[Stored data entries]
:::

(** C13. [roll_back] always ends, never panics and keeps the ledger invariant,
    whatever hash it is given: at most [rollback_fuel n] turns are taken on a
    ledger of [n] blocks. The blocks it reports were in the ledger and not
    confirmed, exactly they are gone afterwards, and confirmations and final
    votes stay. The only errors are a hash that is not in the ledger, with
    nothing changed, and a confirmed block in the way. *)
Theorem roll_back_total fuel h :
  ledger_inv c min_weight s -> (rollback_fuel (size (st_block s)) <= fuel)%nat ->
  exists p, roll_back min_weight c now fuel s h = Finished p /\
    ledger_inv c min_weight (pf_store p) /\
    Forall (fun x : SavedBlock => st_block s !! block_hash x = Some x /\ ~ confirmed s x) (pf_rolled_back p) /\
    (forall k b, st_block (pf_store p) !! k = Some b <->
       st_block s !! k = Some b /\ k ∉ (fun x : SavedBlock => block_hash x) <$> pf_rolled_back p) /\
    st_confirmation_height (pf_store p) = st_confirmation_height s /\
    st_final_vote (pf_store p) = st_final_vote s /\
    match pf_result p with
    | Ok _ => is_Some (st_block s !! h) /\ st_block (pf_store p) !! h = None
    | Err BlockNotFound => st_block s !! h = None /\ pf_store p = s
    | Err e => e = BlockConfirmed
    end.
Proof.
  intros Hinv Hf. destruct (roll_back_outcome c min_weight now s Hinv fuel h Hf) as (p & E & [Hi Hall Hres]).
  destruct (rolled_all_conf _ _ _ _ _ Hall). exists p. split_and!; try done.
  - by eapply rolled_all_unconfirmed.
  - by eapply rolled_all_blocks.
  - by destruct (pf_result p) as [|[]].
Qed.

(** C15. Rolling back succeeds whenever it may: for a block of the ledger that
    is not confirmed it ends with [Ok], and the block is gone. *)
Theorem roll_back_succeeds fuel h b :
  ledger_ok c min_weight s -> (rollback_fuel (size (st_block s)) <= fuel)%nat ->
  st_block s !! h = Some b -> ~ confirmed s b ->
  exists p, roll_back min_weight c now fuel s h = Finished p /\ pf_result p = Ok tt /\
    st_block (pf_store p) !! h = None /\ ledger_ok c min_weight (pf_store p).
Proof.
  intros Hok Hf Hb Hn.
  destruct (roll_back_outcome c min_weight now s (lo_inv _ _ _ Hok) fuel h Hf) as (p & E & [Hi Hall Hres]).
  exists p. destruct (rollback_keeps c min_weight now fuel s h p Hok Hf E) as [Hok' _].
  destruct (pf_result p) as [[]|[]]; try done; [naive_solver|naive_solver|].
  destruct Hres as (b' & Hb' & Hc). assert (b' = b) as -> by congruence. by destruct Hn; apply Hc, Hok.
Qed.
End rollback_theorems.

:::

What you need to do →
Give back exactly the lines above starting at the line where "ledger_inv c min_weight s" appears and ending at the line where "Theorem roll_back_succeeds fuel" appears, both included, with no other lines.

Final answer →
  ledger_inv c min_weight s -> (rollback_fuel (size (st_block s)) <= fuel)%nat ->
  exists p, roll_back min_weight c now fuel s h = Finished p /\
    ledger_inv c min_weight (pf_store p) /\
    Forall (fun x : SavedBlock => st_block s !! block_hash x = Some x /\ ~ confirmed s x) (pf_rolled_back p) /\
    (forall k b, st_block (pf_store p) !! k = Some b <->
       st_block s !! k = Some b /\ k ∉ (fun x : SavedBlock => block_hash x) <$> pf_rolled_back p) /\
    st_confirmation_height (pf_store p) = st_confirmation_height s /\
    st_final_vote (pf_store p) = st_final_vote s /\
    match pf_result p with
    | Ok _ => is_Some (st_block s !! h) /\ st_block (pf_store p) !! h = None
    | Err BlockNotFound => st_block s !! h = None /\ pf_store p = s
    | Err e => e = BlockConfirmed
    end.
Proof.
  intros Hinv Hf. destruct (roll_back_outcome c min_weight now s Hinv fuel h Hf) as (p & E & [Hi Hall Hres]).
  destruct (rolled_all_conf _ _ _ _ _ Hall). exists p. split_and!; try done.
  - by eapply rolled_all_unconfirmed.
  - by eapply rolled_all_blocks.
  - by destruct (pf_result p) as [|[]].
Qed.

(** C15. Rolling back succeeds whenever it may: for a block of the ledger that
    is not confirmed it ends with [Ok], and the block is gone. *)
Theorem roll_back_succeeds fuel h b :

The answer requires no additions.